Attackers use not only artificial intelligence-driven security tools, but also other artificial intelligence technologies. For example, users often learn to find phishing emails by looking for syntax errors, while attackers begin to use artificial intelligence syntax checkers like Grammarly to improve their writing.
Machine learning can be used for reconnaissance so that attackers can view the target's traffic patterns, defense systems, and potential vulnerabilities. This is not an easy task, so ordinary cyber criminals are unlikely to participate in such activities. "you need some skills to use AI," Kantarcioglu said. "so I believe it is mainly high-level national hacker organizations that use AI at the moment."
However, if at some point the technology is commercialized and provided as a service through an underground criminal network, it may become more widely used. "this can also happen if a country hacker develops a specific toolkit that uses machine learning and publishes it to the criminal community," Kantarcioglu said. "but cybercriminals still need to understand the function and use of machine learning applications, and technical barriers still exist."
If the enterprise detects the attack and disconnects the affected system, the malware may not be able to connect back to its command and control server to obtain instructions. "but attackers may develop an intelligent model that will persist for a long time, even if they can't control it directly," Kantarcioglus said. But for ordinary cyber crimes, I believe this will not be a priority. "
Artificial intelligence poisoning
Attackers can deceive the machine learning model by providing interference (countermeasure) information. "attackers can manipulate training data sets," said Alexey Rubtsov, a senior researcher at the Global risk Institute. "for example, they deliberately create biases that lead to misjudgments in machine learning."
For example, a hijacked user account logs in to the system at 2 am every day to do harmless work, making the system think that there is nothing suspicious about working at 2 am, thus reducing the chance of being detected during an attack.
This is similar to the 2016 Microsoft chat robot Tay was "abetted" to become a racist. The same method can be used to mislead artificial intelligence systems, to determine a particular type of malware as a secure application, or to assume that a particular bot behavior is completely normal.
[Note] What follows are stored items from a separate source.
(** Position [j * len(I) + k] of the expanded list holds [I[k] * P + j]. *)
Lemma flat_map_lookup_block {A B : Type} (f : A -> list B) (js : list A)
    (m a k : nat) :
  (forall j, length (f j) = m) -> (k < m)%nat ->
  flat_map f js !! (a * m + k)%nat = js !! a ≫= fun j => f j !! k.
Proof.
  intros Hf Hk. revert a. induction js as [ | j js IH]; intros a.
  - simpl. destruct a; reflexivity.
  - simpl. destruct a as [ | a].
    + simpl. rewrite lookup_app_l by (rewrite Hf; exact Hk). reflexivity.
    + rewrite lookup_app_r by (rewrite Hf; simpl; lia).
      rewrite Hf. replace (S a * m + k - m)%nat with (a * m + k)%nat by (simpl; lia).
      apply IH.
Qed.

(** X5: the expanded list is made of [P] blocks as long as the list before
    expansion; block [j] holds the indices [i * P + j] in the order of the
    list before expansion. *)
Theorem expand_block_order (P j : Z) (I : list Z) (k : nat) :
  0 <= j < P -> (k < length I)%nat ->
  expand P I !! (Z.to_nat j * length I + k)%nat
  = (fun i => i * P + j) <$> I !! k.
Proof.
  intros Hj Hk. unfold expand.
  rewrite (flat_map_lookup_block _ _ (length I)).
  - unfold range. rewrite list_lookup_fmap, lookup_seq_lt by lia. simpl.
    rewrite Z2Nat.id by lia. apply list_lookup_fmap.
  - intros j'. apply length_map.
  - exact Hk.
Qed.

Lemma expand_block_order_witness :
  0 <= 1 < 2 /\ (2 < length [2; 3; 4])%nat /\
  expand 2 [2; 3; 4] !! (Z.to_nat 1 * length [2; 3; 4] + 2)%nat
  = (fun i => i * 2 + 1) <$> [2; 3; 4] !! 2%nat.
Proof.
  assert (Hj : 0 <= 1 < 2) by lia.
  assert (Hk : (2 < length [2; 3; 4])%nat) by (simpl; lia).
  split; [exact Hj | ]. split; [exact Hk | ].
  exact (expand_block_order 2 1 [2; 3; 4] 2 Hj Hk).
Defined.

Section Partitions.

Variable Generator : Type.
Variable manual_seed : Z -> Generator.
Variable randperm : Z -> Generator -> list Z.
Variable SlidesDataset_init :
  string -> Z -> Z -> list Transform -> bool -> result SlidesDataset.t.

Hypothesis randperm_perm :
  forall (n : Z) (g : Generator), 0 <= n -> Permutation (randperm n g) (range n).



(** X7: for non-negative ratios the three expanded index lists together
    hold every index of [range(total_samples * patch_per_slide)] exactly
    once. *)
Theorem setup_expanded_cover (stage : option string) (p p' : Process.t) :
  ratios_nonneg (HParams.train_val_test_split (hparams (Process.self p))) ->
  unpopulated (Process.self p) = true ->
  setup Generator manual_seed randperm SlidesDataset_init stage p = inr p' ->
  exists (d : SlidesDataset.t) (tr va te : Subset.t),
    construct SlidesDataset_init (Process.self p) = inr d /\
    data_train (Process.self p') = Some tr /\
    data_val (Process.self p') = Some va /\
    data_test (Process.self p') = Some te /\
    covers_once
      (SlidesDataset.total_samples d
       * HParams.patch_per_slide (hparams (Process.self p)))
      (Subset.indices tr) (Subset.indices va) (Subset.indices te).
Proof.
  intros Hr Hu H.
  destruct (setup_inv _ _ _ _ stage p p' Hu H) as (d & t & v & te & Hd & Hn & Hl & ->).
  destruct (split_lengths_nonneg _ _ _ _ _ Hr Hl) as [Ht Hv].
  exists d. eexists _, _, _. split; [exact Hd | ].
  unfold computed. simpl. repeat (split; [reflexivity | ]). simpl.
  apply covers_once_expand; [lia | ].
  apply slices_cover_once; [exact randperm_perm | lia | exact Ht | exact Hv].
Qed.

End Partitions.

(** ** The dataset object, the replication factor and the guard *)

Section Lifecycle.

Variable Generator : Type.
Variable manual_seed : Z -> Generator.
Variable randperm : Z -> Generator -> list Z.
Variable SlidesDataset_init :
  string -> Z -> Z -> list Transform -> bool -> result SlidesDataset.t.

Hypothesis randperm_perm :
  forall (n : Z) (g : Generator), 0 <= n -> Permutation (randperm n g) (range n).


(** X9: with [patch_per_slide = 1], the default, the expansion leaves the
    index lists of [random_split] as they are; with [patch_per_slide <= 0]
    it leaves three empty partitions. *)
Theorem setup_patch_per_slide_edges (stage : option string) (p p' : Process.t) :
  unpopulated (Process.self p) = true ->
  setup Generator manual_seed randperm SlidesDataset_init stage p = inr p' ->
  exists p1 : Process.t,
    split_stage Generator manual_seed randperm SlidesDataset_init p = inr p1 /\
    (HParams.patch_per_slide (hparams (Process.self p)) = 1 ->
     forall k : Part,
       partition_indices k (Process.self p') = partition_indices k (Process.self p1)) /\
    (HParams.patch_per_slide (hparams (Process.self p)) <= 0 ->
     forall k : Part, partition_indices k (Process.self p') = Some []).
Proof.
  intros Hu H. unfold setup in H. rewrite Hu in H.
  apply bind_inr in H. destruct H as (p1 & H1 & H2).
  exists p1. split; [exact H1 | ].
  pose proof (split_stage_hparams _ _ _ _ p p1 H1) as Hhp.
  split.
  - intros HP k. destruct (expand_stage_inv p1 p' k H2) as (s & Hs & Hs').
    unfold partition_indices. rewrite Hs, Hs', Hhp, HP. simpl.
    rewrite expand_one. reflexivity.
  - intros HP k. destruct (expand_stage_inv p1 p' k H2) as (s & Hs & Hs').
    unfold partition_indices. rewrite Hs', Hhp. simpl.
    rewrite expand_nonpositive by exact HP. reflexivity.
Qed.

Lemma computed_unpopulated (p : Process.t) (d : SlidesDataset.t) (t v : Z)
    (g : Generator) :
  HParams.patch_per_slide (hparams (Process.self p)) <= 0 \/
  SlidesDataset.total_samples d = 0 ->
  unpopulated
    (Process.self (computed p d (randperm (SlidesDataset.total_samples d) g) t v))
  = true.
Proof.
  intros [HP | Hn]; unfold computed, unpopulated, truthy, Subset.len; simpl.
  - rewrite !expand_nonpositive by exact HP. reflexivity.
  - rewrite Hn.
    assert (Hnil : randperm 0 g = []).
    { apply Permutation_nil_r. apply randperm_perm. lia. }
    rewrite Hnil. unfold slice. rewrite !drop_nil, !take_nil, !expand_nil.
    reflexivity.
Qed.

(** X10: with an empty dataset or [patch_per_slide <= 0] no partition is
    populated after [setup], so the guard never holds: the next call
    constructs the dataset once more and again leaves nothing populated. *)
Theorem setup_never_guarded (stage stage' : option string) (p p1 : Process.t)
    (d : SlidesDataset.t) :
  unpopulated (Process.self p) = true ->
  construct SlidesDataset_init (Process.self p) = inr d ->
  HParams.patch_per_slide (hparams (Process.self p)) <= 0 \/
  SlidesDataset.total_samples d = 0 ->
  setup Generator manual_seed randperm SlidesDataset_init stage p = inr p1 ->
  unpopulated (Process.self p1) = true /\
  exists p2 : Process.t,
    setup Generator manual_seed randperm SlidesDataset_init stage' p1 = inr p2 /\
    length (Process.objects p2) = S (S (length (Process.objects p))) /\
    unpopulated (Process.self p2) = true.
Proof.
  intros Hu Hd Hedge H. unfold construct in Hd.
  destruct (setup_inv _ _ _ _ stage p p1 Hu H) as (d0 & t & v & te & Hd0 & Hn & Hl & ->).
  rewrite Hd in Hd0. injection Hd0; intros <-.
  set (perm := randperm (SlidesDataset.total_samples d) (manual_seed 42)).
  assert (Hu1 : unpopulated (Process.self (computed p d perm t v)) = true)
    by (apply computed_unpopulated; exact Hedge).
  split; [exact Hu1 | ].
  exists (computed (computed p d perm t v) d perm t v). split; [ | split ].
  - rewrite (setup_eq _ _ _ _ stage' _ Hu1). simpl. rewrite Hd, bind_inr_l.
    assert (Hlen : Py.len (SlidesDataset.total_samples d)
                   = inr (SlidesDataset.total_samples d))
      by (apply len_inr; auto).
    rewrite Hlen, bind_inr_l, Hl, bind_inr_l. reflexivity.
  - unfold computed. simpl. rewrite !length_app. simpl. lia.
  - apply (computed_unpopulated (computed p d perm t v) d t v (manual_seed 42)).
    exact Hedge.
Qed.

(** X11: on a module with a populated partition, the calls that follow the
    first [setup] of a run (teardown, restoring a checkpoint, [prepare_data],
    [setup] for another stage and its teardown) return the state they were
    given: the split made for fitting is the one used for testing. *)
Theorem lifecycle_keeps_split (stage1 stage2 : option string)
    (state : gmap string value) (p1 : Process.t) :
  some_populated (Process.self p1) ->
  (p2 ← teardown stage1 p1;
   p3 ← load_state_dict state p2;
   p4 ← prepare_data p3;
   p5 ← setup Generator manual_seed randperm SlidesDataset_init stage2 p4;
   teardown stage2 p5) = inr p1.
Proof.
  intros Hp. apply some_populated_iff in Hp.
  unfold teardown, load_state_dict, prepare_data.
  unfold mret, result_ret. rewrite !bind_inr_l.
  rewrite (setup_populated _ _ _ _ stage2 p1 Hp). reflexivity.
Qed.

End Lifecycle.

(** X12: the index lists depend on the first two ratios, on
    [patch_per_slide] and on [total_samples] only: two modules that agree on
    these, whatever their third ratio, slides file, crop and patch sizes,
    batch size, workers, pinning and variant flag, get the same lists. *)
Theorem setup_depends_on (Generator : Type) (manual_seed : Z -> Generator)
    (randperm : Z -> Generator -> list Z)
    (init1 init2 : string -> Z -> Z -> list Transform -> bool -> result SlidesDataset.t)
    (stage1 stage2 : option string) (p1 p2 q1 : Process.t)
    (d1 d2 : SlidesDataset.t) :
  (HParams.train_val_test_split (hparams (Process.self p1))).1
  = (HParams.train_val_test_split (hparams (Process.self p2))).1 ->
  HParams.patch_per_slide (hparams (Process.self p1))
  = HParams.patch_per_slide (hparams (Process.self p2)) ->
  unpopulated (Process.self p1) = true ->
  unpopulated (Process.self p2) = true ->
  construct init1 (Process.self p1) = inr d1 ->
  construct init2 (Process.self p2) = inr d2 ->
  SlidesDataset.total_samples d1 = SlidesDataset.total_samples d2 ->
  setup Generator manual_seed randperm init1 stage1 p1 = inr q1 ->
  exists q2 : Process.t,
    setup Generator manual_seed randperm init2 stage2 p2 = inr q2 /\
    forall k : Part,
      partition_indices k (Process.self q2) = partition_indices k (Process.self q1).
Proof.
  intros Hsplit HP Hu1 Hu2 Hd1 Hd2 Hn H. unfold construct in Hd1, Hd2.
  rewrite (setup_eq _ _ _ _ stage1 p1 Hu1), Hd1, bind_inr_l in H.
  apply bind_inr in H. destruct H as (n & Hlen & H).
  apply bind_inr in H. destruct H as ([[t v] te] & Hl & H).
  injection H; intros <-; clear H.
  rewrite (setup_eq _ _ _ _ stage2 p2 Hu2), Hd2, bind_inr_l.
  rewrite <- Hn, Hlen, bind_inr_l.
  assert (Hl2 : split_lengths
                  (HParams.train_val_test_split (hparams (Process.self p2))) n
                = inr (t, v, te)).
  { apply split_lengths_inr. apply split_lengths_inr in Hl.
    rewrite <- Hsplit. exact Hl. }
  rewrite Hl2, bind_inr_l. eexists. split; [reflexivity | ].
  intros k. unfold computed, partition_indices.
  rewrite <- HP, <- Hn. destruct k; reflexivity.
Qed.

(** ** A failing [setup] *)

Section Failing.

Variable Generator : Type.
Variable manual_seed : Z -> Generator.
Variable randperm : Z -> Generator -> list Z.
Variable SlidesDataset_init :
  string -> Z -> Z -> list Transform -> bool -> result SlidesDataset.t.

Lemma stmt_bind_eq {A B : Type} (m : stmt A) (f : A -> stmt B) (p : Process.t) :
  (m ≫= f) p =
  match m p with
  | (inl e, p') => (inl e, p')
  | (inr a, p') => f a p'
  end.
Proof. reflexivity. Qed.

Lemma setup_steps_eq (stage : option string) (p : Process.t) :
  unpopulated (Process.self p) = true ->
  setup_steps Generator manual_seed randperm SlidesDataset_init stage p =
  match construct SlidesDataset_init (Process.self p) with
  | inl e => (inl e, p)
  | inr d =>
      let p0 := {| Process.objects := Process.objects p ++ [d];
                   Process.self := Process.self p |} in
      match Py.len (SlidesDataset.total_samples d) with
      | inl e => (inl e, p0)
      | inr n =>
          match split_lengths
                  (HParams.train_val_test_split (hparams (Process.self p))) n with
          | inl e => (inl e, p0)
          | inr (t, v, _) =>
              (inr tt, computed p d (randperm n (manual_seed 42)) t v)
          end
      end
  end.
Proof.
  intros Hu. unfold setup_steps, construct. rewrite stmt_bind_eq.
  unfold get_self at 1. rewrite Hu. cbv zeta.
  rewrite stmt_bind_eq. unfold eval at 1.
  destruct (SlidesDataset_init _ _ _ _ _) as [e | d]; [reflexivity | ].
  rewrite stmt_bind_eq. unfold new_dataset at 1, alloc.
  rewrite stmt_bind_eq. unfold eval at 1.
  destruct (Py.len (SlidesDataset.total_samples d)) as [e | n] eqn:Hn;
    [reflexivity | ].
  rewrite stmt_bind_eq. unfold eval at 1.
  destruct (split_lengths _ n) as [e | [[t v] te]] eqn:Hl; [reflexivity | ].
  apply split_lengths_inr in Hl. destruct Hl as (_ & _ & ->).
  rewrite stmt_bind_eq. unfold get_objects at 1. cbn [Process.objects].
  rewrite stmt_bind_eq. unfold eval at 1.
  rewrite (random_split_three _ _ _ _ _ _ _ _ Hn).
  apply len_inr in Hn. destruct Hn as [-> _].
  cbv [mbind stmt_bind assign store_patch_per_slide store_expanded get_self
       eval the_partition partition store_attr mret result_ret stmt_ret
       Process.self Process.objects set_partitions data_train data_val
       data_test Subset.dataset Subset.indices Subset.set_indices].
  rewrite setattr_alloc. cbv iota beta.
  rewrite setattr_alloc. cbv iota beta.
  rewrite setattr_alloc. cbv iota beta.
  reflexivity.
Qed.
Artificial intelligence fuzzy test
Legitimate software developers and penetration testers use fuzzy software to generate random sample input in an attempt to crash the application or discover vulnerabilities. Enhanced versions of the software use machine learning to generate input in a more centralized and structured manner, such as giving priority to text strings that are most likely to cause problems. This makes fuzzy testing tools more useful for enterprises, but also more lethal in the hands of attackers.
Conclusion: defense in depth is the most effective strategy against machine learning attacks.
Forrester's Mellen pointed out: by analyzing the various machine learning attack methods used by attackers, we find that basic network security measures such as patching, anti-phishing education and micro-segmentation are still very important, and enterprises need to set up multiple barriers and not rely too much on a single (AI) technical solution, so as to avoid the problem of attackers picking up your stone and hitting you in the foot.